Bernoulli trial: an experiment that has two possible outcomes, usually denoted ‘success’ and ‘failure’. Success probability is denote :math:`p` and failure probability is denoted :math:`q` (or :math:`1-p`).

Often, we are interested in the result of a number of repeated, independent Bernoulli trials. The outcome of interest of such a series of trials determines a discrete probability distribution.

Binomial Distribution

The binomial distribution gives the probability of \(x\) number of success in \(n\) Bernoulli trials. For example, suppose we want to know the probability of getting \(2\) heads when tossing a biased coin \(5\) times. First, we consider the different ways to get \(2\) heads in \(5\) tosses:

Outcome Probaility
HHTTT ppqqq
HTHTT pqpqq
HTTHT pqqpq
HTTTH pqqqp
THHTT qppqq
THTHT qpqpq
THTTH qpqqp
TTHHT qqppq
TTHTH qqpqp
TTTHH qqqpp

We can see that the right hand column of the table is the same for each outcome, i.e. \(p^2q^3\). Thus, the total probaility is the number of rows (number of ways to get \(2\) heads and \(3\) tails) times \(p^2q^3\).

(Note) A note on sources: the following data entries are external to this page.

Lemma relay_length d' :
  routed lf pf proto exts addrs' payload d' ->
  Z.to_nat (u32 (c_length rctx + Z.of_nat (room addrs))) = (length d' - length payload)%nat.
Proof.
  intros (shl' & c0' & c1' & src' & -> & Hlf' & Hpf' & Hs' & _).
  destruct Hd as (shl & c0 & c1 & src & _ & _ & _ & Hs & Hshl & Hlt).
  unfold rctx in *. rewrite (routed_ctx_length _ _ _ _ Hs) in *.
  pose proof (passed_length _ _ _ _ _ Hs Hs') as Hl.
  rewrite u32_id by lia. rewrite !length_app, length_base by done. lia.
Qed.

(** A packet that the relay reports as forwarded carries its address, and its
    buffer is gone. *)
Lemma relay_forwards dst h w' :
  next_skb w <> i -> skbs w !! next_skb w = None -> (4 <= length dst)%nat ->
  bytes_ok hr -> bytes_ok ip -> bytes_ok d ->
  forward_copy hard_header_len (length ip) i i rctx d proto dst (c_length rctx) w
    = Ok ((h, 1), w') ->
  ip_daddr ip ∉ addrs /\
  exists f, sent w' = sent w ++ [f] /\ skbs w' = delete i (skbs w) /\
    (sk w' = sk w /\ svc w' = svc w) /\
    relayed_to lf pf proto exts addrs' payload ip dst (skb_dev b) f.
Proof.
  intros Hne Hfresh Hdst Hbhr Hbip Hbd Hrun. unfold forward_copy in Hrun.
  destruct (decide (ip_daddr ip ∈ addrs)) as [Hin|Hin].
  { rewrite (bind_Ok _ _ _ _ _ (add_source_loop Hin)) in Hrun. simpl in Hrun.
    rewrite bool_decide_eq_true_2 in Hrun by done. done. }
  split; [done|].
  assert (exists ok w1, alloc_result w = Ok (ok, w1) /\ sent w1 = sent w /\ sk w1 = sk w /\
    svc w1 = svc w) as (ok & w1 & Hal & Hsent & Hsk & Hsvc).
  { unfold alloc_result. destruct (skb_allocs w); by eexists _, _. }
  pose proof (add_source_insert Hin) as Hins.
  destruct (decide (room addrs + length ip + hlen <= length hr)%nat) as [Hroom|Hroom].
  - destruct (insert_room Hbhr Hbip Hbd Hroom) as (hr' & d' & Hrr & Hd' & Hb').
    rewrite Hrr in Hins. rewrite (bind_Ok _ _ _ _ _ Hins) in Hrun. cbv beta iota in Hrun.
    rewrite (proj2 (Z.ltb_ge _ _)) in Hrun by lia. cbv zeta in Hrun.
    rewrite (relay_length d' Hd') in Hrun.
    apply bind_Ok_inv in Hrun as (err & w2 & Hfwd & Hret).
    destruct (Z.eqb_spec err 0) as [He|]; [|done]. injection Hret as _ <-.
    eapply forward_routed in Hfwd as (f & H1 & H2 & H3 & H4);
      [|rsimp; by apply lookup_insert_eq|done|done|done|done|done|done|done].
    exists f. rsimp. revert H1 H2 H3. rsimp. rewrite delete_insert_eq. done.
  - destruct ok.
    2:{ rewrite (insert_expands false w1) in Hins by (done || lia).
        rewrite (bind_Ok _ _ _ _ _ Hins) in Hrun. cbv beta iota in Hrun. simpl in Hrun.
        by rewrite bool_decide_eq_true_2 in Hrun. }
    destruct (decide (addrs = [])) as [Hnil|Hcons].
    2:{ rewrite (insert_expand_dangling w1) in Hins by (done || lia).
        unfold mbind, M_bind in Hrun. by rewrite Hins in Hrun. }
    destruct (placed (replicate (room addrs) 0 ++ hr)) as (hr' & d' & Hp & Hd' & Hb');
      [rewrite length_app, length_replicate; lia| |done|done|].
    { apply Forall_app. split; [by apply Forall_replicate|done]. }
    rewrite (insert_expand_new w1), Hp in Hins by (done || lia).
    rewrite (bind_Ok _ _ _ _ _ Hins) in Hrun. cbv beta iota in Hrun.
    rewrite (proj2 (Z.ltb_ge _ _)) in Hrun by lia. cbv zeta in Hrun.
    rewrite (relay_length d' Hd') in Hrun.
    apply bind_Ok_inv in Hrun as (err & w2 & Hfwd & Hret).
    destruct (Z.eqb_spec err 0) as [He|]; [|done]. injection Hret as _ <-.
    eapply forward_routed in Hfwd as (f & H1 & H2 & H3 & H4);
      [|rsimp; by apply lookup_insert_eq|done|done|done|done|done|done|done].
    exists f. revert H1 H2 H3. rsimp.
    rewrite delete_insert_id, Hsent, Hsk, Hsvc by (rewrite lookup_delete_ne; done). done.
Qed.

(** With room for the extension, or memory for a larger buffer where the packet
    has none yet, the packet is sent when the device takes it. *)
Lemma relay_delivers dst payload' w1 :
  next_skb w <> i -> (4 <= length dst)%nat -> bytes_ok hr -> bytes_ok ip -> bytes_ok d ->
  ip_daddr ip ∉ addrs ->
  ((room addrs + length ip + hlen <= length hr)%nat \/
   addrs = [] /\ head (skb_allocs w) <> Some false) ->
  net_result w = Ok (0, w1) ->
  serval_sal_update_transport_csum proto (put_bytes 16 (take 4 dst) ip) payload
    = Ok payload' ->
  exists h w', forward_copy hard_header_len (length ip) i i rctx d proto dst
                 (c_length rctx) w = Ok ((h, 1), w').
Proof.
  intros Hne Hdst Hb1 Hb2 Hb3 Hin Hmem Hnet Hsum. unfold forward_copy.
  assert (exists c w2 hr' d' b', insert_source_ext hard_header_len i (length ip) i rctx d
      (room addrs) ext_len w = Ok ((Z.of_nat (room addrs), c), w2) /\
    skbs w2 !! c = Some b' /\ skb_owned b' = false /\ skb_buf b' = Skb (hr' ++ ip) d' /\
    routed lf pf proto exts addrs' payload d' /\ net_results w2 = net_results w)
    as (c & w2 & hr' & d' & b' & Hins & Hc & Ho & Hbuf' & Hd' & Hnr).
  { destruct (decide (room addrs + length ip + hlen <= length hr)%nat) as [Hroom|Hroom].
    - destruct (insert_room Hb1 Hb2 Hb3 Hroom) as (hr' & d' & Hrr & Hd' & _).
      eexists i, _, hr', d', _. split; [exact Hrr|]. rsimp.
      split; [apply lookup_insert_eq|]. rsimp. done.
    - destruct Hmem as [?|[Hnil Hal]]; [lia|].
      assert (exists w3, alloc_result w = Ok (true, w3) /\ net_results w3 = net_results w)
        as (w3 & Hal3 & Hn3).
      { unfold alloc_result. destruct (skb_allocs w) as [|[] ?]; [by eexists|by eexists|done]. }
      destruct (placed (replicate (room addrs) 0 ++ hr)) as (hr' & d' & Hp & Hd' & _);
        [rewrite length_app, length_replicate; lia| |done|done|].
      { apply Forall_app. split; [by apply Forall_replicate|done]. }
      eexists (next_skb w), _, hr', d', _. split.
      { rewrite (insert_expand_new w3), Hp by (done || lia). done. }
      rsimp. split; [apply lookup_insert_eq|]. rsimp. done. }
  rewrite (bind_Ok _ _ _ _ _ (eq_trans (add_source_insert Hin) Hins)). cbv beta iota.
  rewrite (proj2 (Z.ltb_ge _ _)) by lia. rewrite (relay_length d' Hd').
  destruct (routed_split _ _ _ _ _ _ _ Hd') as (hdr & -> & _).
  rewrite length_app, Nat.add_sub.
  destruct (forward_skb_run w2 c b' hr' ip hdr payload dst proto Hc Ho Hbuf' Hip Hdst)
    as (err & w4 & Hn4 & Hfwd). rewrite Hsum in Hfwd.
  assert (err = 0) as ->.
  { unfold net_result in Hnet, Hn4. rewrite Hnr in Hn4.
    destruct (net_results w); [injection Hn4; done|]. injection Hnet as -> _.
    by injection Hn4. }
  rewrite (bind_Ok _ _ _ _ _ Hfwd). eauto.
Qed.
End AddExt.
End Relay.

(** ** Routes *)

(** Payloads that differ in the transport checksum at most. *)
Definition csum_at (proto : Z) : option nat :=
  if proto =? SERVAL_PROTO_TCP then Some 16%nat
  else if proto =? SERVAL_PROTO_UDP then Some 6%nat else None.
Definition same_but_csum (proto : Z) (p p' : list Z) : Prop :=
  length p = length p' /\
  forall k, (match csum_at proto with Some c => ~ (c <= k < c + 2)%nat | None => True end) ->
    p !! k = p' !! k.

Lemma same_but_csum_trans proto p p' p'' :
  same_but_csum proto p p' -> same_but_csum proto p' p'' -> same_but_csum proto p p''.
Proof.
  intros [L1 S1] [L2 S2]. split; [congruence|]. intros k Hk. by rewrite S1, S2.
Qed.

Lemma field_lookup k a b d j :
  ~ (k <= j < k + 2)%nat -> put_bytes k [a; b] d !! j = d !! j.
Proof. intros Hj. cbn [put_bytes]. by rewrite !list_lookup_insert_ne by lia. Qed.

Lemma update_csum_same proto ip d d' :
  serval_sal_update_transport_csum proto ip d = Ok d' -> same_but_csum proto d d'.
Proof.
  assert (forall k pr s t, transport_checked k pr s t d = Ok d' ->
    length d = length d' /\ forall j, ~ (k <= j < k + 2)%nat -> d !! j = d' !! j) as Ht.
  { intros k pr s t (d1 & [-> _]%wr_bytes_inv & [-> _]%wr_bytes_inv)%obind_inv.
    split; [by rewrite !field_length|]. intros j Hj. by rewrite !field_lookup. }
  unfold serval_sal_update_transport_csum, same_but_csum, csum_at.
  repeat case_match; eauto. by intros [= <-].
Qed.

(** The checksum is written where the payload holds the field; a shorter payload
    is written beyond its end. *)
Definition holds_csum (proto : Z) (p : list Z) : Prop :=
  match csum_at proto with Some c => (c + 2 <= length p)%nat | None => True end.

Lemma transport_checked_run k pr s t d :
  (k + 2 <= length d)%nat -> exists d', transport_checked k pr s t d = Ok d'.
Proof.
  intros Hk. unfold transport_checked, wr_bytes.
  rewrite decide_True by (simpl; lia). cbn [mbind outcome_bind].
  rewrite decide_True by (rewrite length_put_bytes; simpl; lia). eauto.
Qed.
Lemma update_csum_run proto ip d :
  holds_csum proto d -> exists d', serval_sal_update_transport_csum proto ip d = Ok d'.
Proof.
  unfold holds_csum, csum_at, serval_sal_update_transport_csum.
  repeat case_match; intros; simplify_eq; eauto using transport_checked_run.
Qed.
Lemma update_csum_short proto ip d :
  ~ holds_csum proto d -> serval_sal_update_transport_csum proto ip d = Fault.
Proof.
  unfold holds_csum, csum_at, serval_sal_update_transport_csum, transport_checked, wr_bytes.
  repeat case_match; intros Hd; simplify_eq; try done; exfalso; simpl in *; by apply Hd; lia.
Qed.

Lemma le32_addr_bytes a : 0 <= a < 2 ^ 32 -> le32 (addr_bytes a) = a.
Proof.
  intros Ha. unfold le32, addr_bytes, at_. simpl. change 255 with (Z.ones 8).
  rewrite !Z.land_ones, !Z.shiftr_div_pow2 by lia.
  change (2 ^ 8) with 256. change (2 ^ 16) with (256 * 256).
  change (2 ^ 24) with (256 * (256 * 256)).
  rewrite <-!Zdiv_Zdiv by lia.
  pose proof (Z.div_mod a 256). pose proof (Z.div_mod (a / 256) 256).
  pose proof (Z.div_mod (a / 256 / 256) 256).
  assert (a / 256 / 256 / 256 < 256).
  { rewrite !Zdiv_Zdiv by lia. apply Z.div_lt_upper_bound; lia. }
  assert (0 <= a / 256 / 256 / 256) by (repeat apply Z.div_pos; lia).
  rewrite (Z.mod_small (a / 256 / 256 / 256)) by lia. lia.
Qed.

Section Routes.
Context {TP : Type} `{SalEnv} (hard_header_len : Z -> option nat).

(** One relay: a world that received the frame [f], parsed it and reports that
    it forwarded it, having sent [f']. *)
Definition hop (f f' : frame) : Prop :=
  exists (w w' : salw TP) i b hr ip hlen ctx proto dst h,
    skbs w !! i = Some b /\ skb_owned b = false /\
    skb_buf b = Skb (hr ++ ip) (f_bytes f) /\ (20 <= length ip)%nat /\
    bytes_ok hr /\ bytes_ok ip /\
    ip_saddr ip = addr_bytes (f_saddr f) /\ ip_daddr ip = addr_bytes (f_daddr f) /\
    hard_header_len (skb_dev b) = Some hlen /\
    next_skb w <> i /\ skbs w !! next_skb w = None /\ (4 <= length dst)%nat /\
    serval_sal_parse_hdr (f_bytes f) SAL_PARSE_ALL = Ok (0, ctx) /\
    rd8 (f_bytes f) 9 = Ok proto /\
    forward_copy hard_header_len (length ip) i i ctx (f_bytes f) proto dst (c_length ctx) w
      = Ok ((h, 1), w') /\
    sent w' = sent w ++ [f'].

(** [route f0 l f]: [f] is what became of [f0] after the relays [l]. *)
Inductive route (f0 : frame) : list Z -> frame -> Prop :=
| route_start : route f0 [] f0
| route_hop l f f' : route f0 l f -> hop f f' -> route f0 (l ++ [f_daddr f]) f'.

Definition route_addrs (s : Z) (l : list Z) : list (list Z) :=
  match l with [] => [] | _ => addr_bytes <$> (s :: l) end.

Lemma route_addrs_snoc s l a :
  passed (addr_bytes s) (addr_bytes a) (route_addrs s l) = route_addrs s (l ++ [a]).
Proof. destruct l as [|b l]; [done|]. simpl. by rewrite fmap_app. Qed.

Lemma routed_proto lf pf proto exts addrs payload d :
  routed lf pf proto exts addrs payload d -> rd8 d 9 = Ok proto.
Proof.
  intros (shl & c0 & c1 & src & -> & Hl & Hp & _). unfold base_bytes.
  destruct lf as [|? [|? [|? [|? []]]]]; try done.
  by destruct pf as [|? [|? [|? [|? []]]]].
Qed.

Lemma route_ctx_length exts l s ctx :
  c_length (routed_ctx exts (route_addrs s l) ctx) =
  Z.of_nat (12 + length exts + match l with [] => 0 | _ => 8 + 4 * length l end) /\
  length (route_addrs s l) = match l with [] => 0 | _ => S (length l) end%nat.
Proof. destruct l; simpl; rewrite ?length_fmap; split; lia. Qed.

Section Invariant.
Context (lf pf : list Z) (proto : Z) (exts payload : list Z) (ctx : sal_context) (f0 : frame).
Context (Hexts : exts_ok exts ctx) (Hf0 : routed lf pf proto exts [] payload (f_bytes f0))
  (Hbytes : bytes_ok (f_bytes f0)) (Hs0 : 0 <= f_saddr f0 < 2 ^ 32).

Definition carried (l : list Z) (f : frame) : Prop :=
  f_saddr f = f_saddr f0 /\ NoDup l /\ bytes_ok (f_bytes f) /\
  exists payload', same_but_csum proto payload payload' /\
    routed lf pf proto exts (route_addrs (f_saddr f0) l) payload' (f_bytes f) /\
    (l <> [] -> serval_sal_csum 0 (f_bytes f) (length (f_bytes f) - length payload') = 0).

\[Pr(2 \textrm{ heads in }5 \textrm{ trials}) = 10 p^2q^2\]

In general:

\[Pr(x \textrm{ heads in }n \textrm{ trials}) = C p^xq^{n-x}\]

where \(C\) is the number of ways to get \(x\) heads in \(n\) trials. This is simply:

\[\begin{split}\left(\begin{matrix}n\\x\end{matrix}\right) = \frac{n!}{x!(n-x)!}\end{split}\]

Work!

Use the R function pbinom to find the probability of getting \(2\) heads in \(5\) tosses for

  • a fair coin
  • a biased coin with P(H) = 1/3

Draw a sample of 1000 values from the binomial distribution with \(10\) trials and success probability \(p=.3\) and plot a histogram of the result. Do the same but change the number of trials to \(100\).

Often, a normal approximation to the binomial is used. Based on the above, is this a good idea in all situations?

Negative Binomial

While the binomial distributions models the probability of \(x\) successes (events) in \(n\) trials, the negative binomial models the probability of requiring \(x\) trials to get \(r\) successes.

\[\begin{split}P(X=x) = \left(\begin{matrix}x+r -1\\x-1\end{matrix}\right)p^rq^x\end{split}\]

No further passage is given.